What are the side effects (if any) of using probiotics?
Probiotics are generally regarded as safe products. Occasionally, people consuming probiotics may experience mild side effects such as bloating. There are rare reports of the probiotic organisms escaping into the blood stream and causing blood infection.
Do probiotics affect the gut microbiome and if so, how?
Some studies show that probiotics can change the gut microbiome while other studies do not show such effects. A recent paper demonstrated that probiotics have a significant capacity to remodel the microbiome of an individual recovering from antibiotic therapy. Another study demonstrated that the probiotic Lactobacillus GG was associated with a reduction in toxins and improvement in the balance of healthy gut microbiome in patients with advanced liver disease.

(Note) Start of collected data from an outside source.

Lemma empty_name_accepted_witness :
  result (name_loop 0 item_blank_name name_selectors NO_NAME) = Return ""
  ∧ selector_calls (events (name_loop 0 item_blank_name name_selectors NO_NAME))
    = take 2 name_selectors
  ∧ result (process_item 0 item_blank_name) = Return (titled_record "").
Proof.
  destruct (empty_name_accepted 0 item_blank_name 1
              ".a-link-normal .a-text-normal" (leaf "   " ∅))
    as (Hr & Hc & _).
  - split; [reflexivity|]. split; [by vm_compute|]. split; [reflexivity|].
    cbn [take name_selectors]. repeat constructor. by exists None.
  - by vm_compute.
  - split; [exact Hr|]. split; [exact Hc | by vm_compute].
Defined.

(** * Further properties of the extraction *)

(** ** What every record satisfies *)

Lemma strip_sentinel : strip NO_NAME = NO_NAME.
Proof. reflexivity. Qed.

Lemma name_loop_value i item selectors nm v :
  result (name_loop i item selectors nm) = Return v →
  v = nm ∨ ∃ el, v = strip (text el).
Proof.
  induction selectors as [|sel rest IH]; cbn [name_loop].
  - intros [= <-]. by left.
  - loop_step. destruct (select_one item sel) as [[el|]|e]; [| |done].
    + loop_step. intros [= <-]. right. by exists el.
    + apply IH.
Qed.

Lemma url_loop_value i item selectors u v :
  result (url_loop i item selectors u) = Return v →
  v = u ∨ ∃ href, v = Some (absolute_url href).
Proof.
  induction selectors as [|sel rest IH]; cbn [url_loop].
  - intros [= <-]. by left.
  - loop_step. destruct (select_one item sel) as [[el|]|e]; [| |done].
    + destruct (has_attr el "href"); [|apply IH]. loop_step.
      destruct (getitem el "href") as [href|]; [|done].
      loop_step. intros [= <-]. right. by exists href.
    + apply IH.
Qed.

Lemma url_field_nonempty u : url_field u ≠ "".
Proof.
  unfold url_field, not_url. destruct u as [s|]; [|done].
  case_bool_decide; done.
Qed.

Lemma single_spaced_collapse s : single_spaced (collapse_runs s) = true.
Proof.
  induction s as [|c s IH]; [done|].
  destruct s as [|d s].
  - cbn [collapse_runs]. destruct (isspace c) eqn:Hc; [done|].
    cbn [single_spaced]. by rewrite Hc.
  - change (collapse_runs (String c (String d s))) with
      (if isspace c
       then (if isspace d then collapse_runs (String d s)
             else String " " (collapse_runs (String d s)))
       else String c (collapse_runs (String d s))).
    destruct (isspace c) eqn:Hc.
    + destruct (isspace d) eqn:Hd; [done|].
      cbn [single_spaced]. rewrite IH.
      cbn [collapse_runs]. rewrite Hd. cbn iota. by rewrite Hd, andb_false_r.
    + cbn [single_spaced]. rewrite IH, Hc. cbn [negb orb andb].
      by destruct (collapse_runs (String d s)).
Qed.

Lemma single_spaced_slice n s :
  single_spaced s = true → single_spaced (slice_to n s) = true.
Proof.
  unfold slice_to. revert s; induction n as [|n IH]; intros [|c s]; try done.
  cbn [String.substring single_spaced].
  intros [[Hc Hnext]%andb_true_iff Hrest]%andb_true_iff.
  rewrite Hc, (IH _ Hrest), andb_true_r, andb_true_l.
  destruct n as [|n]; destruct s as [|d s]; try done.
Qed.

Lemma single_spaced_dots s :
  single_spaced s = true → single_spaced (s +:+ "...") = true.
Proof.
  induction s as [|c s IH]; [done|]. rewrite str_app_cons.
  cbn [single_spaced].
  intros [[Hc Hnext]%andb_true_iff Hrest]%andb_true_iff.
  rewrite Hc, (IH Hrest), andb_true_r, andb_true_l. destruct s as [|d s].
  - change ("" +:+ "...") with "...". cbn iota. by destruct (isspace c).
  - by rewrite str_app_cons.
Qed.

Lemma clean_availability_format txt :
  accepted (strip txt) = true →
  String.length (clean_availability (strip txt)) ≤ 33
  ∧ single_spaced (clean_availability (strip txt)) = true.
Proof.
  intros Hacc. rewrite (clean_availability_accepted _ Hacc). cbn zeta.
  pose proof (single_spaced_collapse (strip txt)) as Hss.
  destruct (30 <? String.length _) eqn:Hcmp.
  - rewrite str_length_app, slice_to_length.
    change (String.length "...") with 3. split; [lia|].
    by apply single_spaced_dots, single_spaced_slice.
  - apply Nat.ltb_ge in Hcmp. split; [lia | done].
Qed.

Lemma truncate_name_length nm :
  String.length (truncate_name nm) ≤ MAX_NAME_LENGTH + 3.
Proof.
  unfold truncate_name, MAX_NAME_LENGTH.
  destruct (70 <? String.length nm) eqn:Hcmp.
  - rewrite str_length_app, slice_to_length.
    change (String.length "...") with 3. lia.
  - apply Nat.ltb_ge in Hcmp. lia.
Qed.

Lemma record_well_formed i item p :
  result (process_item i item) = Return p → well_formed p.
Proof.
  intros Hp. pose proof Hp as Hfields.
  rewrite process_item_result in Hp.
  destruct (result (name_loop _ _ _ _)) as [nm|] eqn:Hnm; [|done].
  destruct (result (url_loop _ _ _ _)) as [u|]; [|done].
  destruct (select_one _ _) as [price_elem|]; [|done].
  injection Hp as <-. unfold well_formed.
  cbn [name price display_name availability url].
  split; [|split; [|split; [|split; [|split]]]].
  - apply name_loop_value in Hnm as [-> | [el ->]];
      [done | apply strip_idemp].
  - destruct price_elem as [el|]; [apply strip_idemp | done].
  - apply truncate_name_length.
  - destruct (List.find accepted _) as [txt|] eqn:Hfind; [|vm_compute; lia].
    apply find_elem_of in Hfind as [Hin Hacc]. cbn [from_option id].
    apply candidates_origin in Hin as (sel & els & el & _ & _ & _ & ->).
    by apply clean_availability_format.
  - destruct (List.find accepted _) as [txt|] eqn:Hfind; [|by vm_compute].
    apply find_elem_of in Hfind as [Hin Hacc]. cbn [from_option id].
    apply candidates_origin in Hin as (sel & els & el & _ & _ & _ & ->).
    by apply clean_availability_format.
  - apply url_field_nonempty.
Qed.

Lemma extract_records_origin BeautifulSoup html_content products p :
  result (extract_product_data BeautifulSoup html_content) = Return products →
  p ∈ products → ∃ item, result (process_item 0 item) = Return p.
Proof.
  rewrite extract_unfold. case_bool_decide.
  - intros [= <-]. by intros ?%elem_of_nil.
  - destruct (BeautifulSoup html_content) as [soup|]; [|done].
    destruct (select soup item_selector) as [items|]; [|done].
    intros [= <-] (item & _ & Hrec)%list_elem_of_omap.
    exists item. unfold record_of in Hrec.
    by destruct (result (process_item 0 item)) as [q|]; simplify_eq.
Qed.

(** X1.  Every record [extract_product_data] returns has a URL that is
    not the empty string: a link that cannot be used is replaced by the
    sentinel, never left blank. *)
Theorem records_url_never_empty BeautifulSoup html_content products :
  result (extract_product_data BeautifulSoup html_content) = Return products →
  Forall (λ p, url p ≠ "") products.
Proof.
  intros Hres. apply Forall_forall. intros p Hp.
  destruct (extract_records_origin _ _ _ _ Hres Hp) as [item Hitem].
  apply (record_well_formed _ _ _ Hitem).
Qed.

Lemma records_url_never_empty_witness :
  Forall (λ p, url p ≠ "") [titled_record "Widget One"].
Proof.
  apply (records_url_never_empty
           (parse_as (document [item_empty_href; item_broken])) "<html>").
  by vm_compute.
Defined.

(** X2.  In every record [extract_product_data] returns, the
    availability has at most 33 characters, holds no whitespace
    character other than the space (no line break, no tab) and no two
    spaces in a row. *)
Theorem records_availability_one_line BeautifulSoup html_content products :
  result (extract_product_data BeautifulSoup html_content) = Return products →
  Forall (λ p, String.length (availability p) ≤ 33
               ∧ single_spaced (availability p) = true) products.
Proof.
  intros Hres. apply Forall_forall. intros p Hp.
  destruct (extract_records_origin _ _ _ _ Hres Hp) as [item Hitem].
  destruct (record_well_formed _ _ _ Hitem) as (_ & _ & _ & Hlen & Hss & _).
  by split.
Qed.

Lemma records_availability_one_line_witness :
  Forall (λ p, String.length (availability p) ≤ 33
               ∧ single_spaced (availability p) = true)
    [widget_record; titled_record "Gadget"].
Proof.
  apply (records_availability_one_line
           (parse_as (document [item_widget; item_broken; item_titled "Gadget"]))
           "<html>").
  by vm_compute.
Defined.

(** X3.  In every record [extract_product_data] returns, the name and the
    price have no leading and no trailing whitespace: stripping them
    again changes nothing. *)
Theorem records_fields_stripped BeautifulSoup html_content products :
  result (extract_product_data BeautifulSoup html_content) = Return products →
  Forall (λ p, strip (name p) = name p ∧ strip (price p) = price p) products.
Proof.
  intros Hres. apply Forall_forall. intros p Hp.
  destruct (extract_records_origin _ _ _ _ Hres Hp) as [item Hitem].
  destruct (record_well_formed _ _ _ Hitem) as (Hn & Hpr & _).
  by split.
Qed.

Lemma records_fields_stripped_witness :
  Forall (λ p, strip (name p) = name p ∧ strip (price p) = price p)
    [widget_record].
Proof.
  apply (records_fields_stripped (parse_as (document [item_widget])) "<html>").
  by vm_compute.
Defined.

(** X4.  The price of a record is the stripped text of the first element
    the price selector finds, and ["N/A"] when it finds none; when the
    selector engine raises on the price selector the item has no
    record. *)
Theorem price_field i item :
  (∀ p, result (process_item i item) = Return p →
        (∃ el, select_one item ".a-price .a-offscreen" = Return (Some el)
               ∧ price p = strip (text el))
        ∨ (select_one item ".a-price .a-offscreen" = Return None
           ∧ price p = "N/A"))
  ∧ (∀ e, select item ".a-price .a-offscreen" = Raise e →
          record_of item = None).
Proof.
  split.
  - intros p. rewrite process_item_result.
    destruct (result (name_loop _ _ _ _)) as [nm|]; [|done].
    destruct (result (url_loop _ _ _ _)) as [u|]; [|done].
    destruct (select_one item _) as [[el|]|e]; [| |done]; intros [= <-].
    + left. by exists el.
    + by right.
  - intros e Hsel%select_one_raise. unfold record_of.
    rewrite process_item_result, Hsel.
    destruct (result (name_loop _ _ _ _)) as [nm|]; [|done].
    by destruct (result (url_loop _ _ _ _)) as [u|].
Qed.

Lemma price_field_witness :
  (∃ el, select_one item_widget ".a-price .a-offscreen" = Return (Some el)
         ∧ price widget_record = strip (text el))
  ∨ (select_one item_widget ".a-price .a-offscreen" = Return None
     ∧ price widget_record = "N/A").
Proof.
  apply (price_field 0 item_widget). by vm_compute.
Defined.

(** ** Which items the selector engine is called on *)

Lemma calls_on_impl (P Q : nat → Prop) evs :
  (∀ j, P j → Q j) → calls_on P evs → calls_on Q evs.
Proof.
  intros HPQ Hevs. unfold calls_on. eapply Forall_impl; [exact Hevs|].
  intros ev Hev j Hj. by apply HPQ, Hev.
Qed.

Lemma calls_on_bind {A B} P (m : M A) (k : A → M B) :
  calls_on P (events m) →
  (∀ a, calls_on P (events (k a))) →
  calls_on P (events (bind m k)).
Proof.
  intros Hm Hk. rewrite events_bind. apply Forall_app. split; [done|].
  destruct (result m); [apply Hk | constructor].
Qed.

Lemma calls_on_try_except {A} P (body : M A) h :
  calls_on P (events body) →
  (∀ e, calls_on P (events (h e))) →
  calls_on P (events (try_except body h)).
Proof.
  intros Hm Hk. rewrite events_try_except. apply Forall_app. split; [done|].
  destruct (result body); [constructor | apply Hk].
Qed.

Lemma calls_on_log P lv msg : calls_on P (events (log lv msg)).
Proof. by repeat constructor. Qed.

Lemma calls_on_ret {A} P (a : A) : calls_on P (events (ret a)).
Proof. constructor. Qed.

Lemma calls_on_select_one (P : nat → Prop) i item sel :
  P i → calls_on P (events (call_select_one i item sel)).
Proof.
  intros Hi. rewrite events_call_select_one.
  repeat constructor. by intros j [= <-].
Qed.

Lemma calls_on_select (P : nat → Prop) i item sel :
  P i → calls_on P (events (call_select (Some i) item sel)).
Proof.
  intros Hi. rewrite events_call_select.
  repeat constructor. by intros j [= <-].
Qed.

Ltac calls_on_step :=
  first
    [ apply calls_on_ret
    | apply calls_on_log
    | by apply calls_on_select_one
    | by apply calls_on_select
    | apply calls_on_bind; [|intros ?]
    | apply calls_on_try_except; [|intros ?] ].

Lemma name_loop_calls i item selectors nm :
  calls_on (λ j, j = i) (events (name_loop i item selectors nm)).
Proof.
  induction selectors as [|sel rest IH]; cbn [name_loop];
    repeat calls_on_step.
  destruct a; [repeat calls_on_step | done].
Qed.

Lemma url_loop_calls i item selectors u :
  calls_on (λ j, j = i) (events (url_loop i item selectors u)).
Proof.
  induction selectors as [|sel rest IH]; cbn [url_loop];
    repeat calls_on_step.
  destruct a as [el|]; [|done].
  destruct (has_attr el "href"); [|done].
  repeat calls_on_step. constructor.
Qed.

Lemma elems_loop_calls i selector els av :
  calls_on (λ j, j = i) (events (elems_loop i selector els av)).
Proof.
  induction els as [|el els IH]; cbn [elems_loop]; repeat calls_on_step.
  destruct (accepted _); [repeat calls_on_step | done].
Qed.

Lemma availability_loop_calls i item selectors av :
  calls_on (λ j, j = i) (events (availability_loop i item selectors av)).
Proof.
  revert av; induction selectors as [|sel rest IH]; intros av;
    cbn [availability_loop]; repeat calls_on_step.
  - unfold try_selector. repeat calls_on_step. apply elems_loop_calls.
  - destruct a.2; [repeat calls_on_step | apply IH].
Qed.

What kinds of pediatric disorders involve the gut microbiome?
There are many pediatric disorders that involve the gut microbiome including infections such as clostridium difficile, inflammatory conditions like ulcerative colitis and Crohn’s disease, obesity, pediatric non-alcoholic fatty liver disease – which is seen in obese children – and autism, to name a few.
Are probiotics commonly prescribed for children?
Yes. Probiotics are commonly prescribed for children by primary care physicians. Families also self-prescribe probiotics.
What research is being conducted here at CHLA on the effects of probiotic bacteria?
I am currently exploring how the gut microbiome can be modified through the use of probiotic bacteria. I hope to better understand the role of the gut microbiome in pediatric disorders of the gastrointestinal tract, such as irritable bowel syndrome.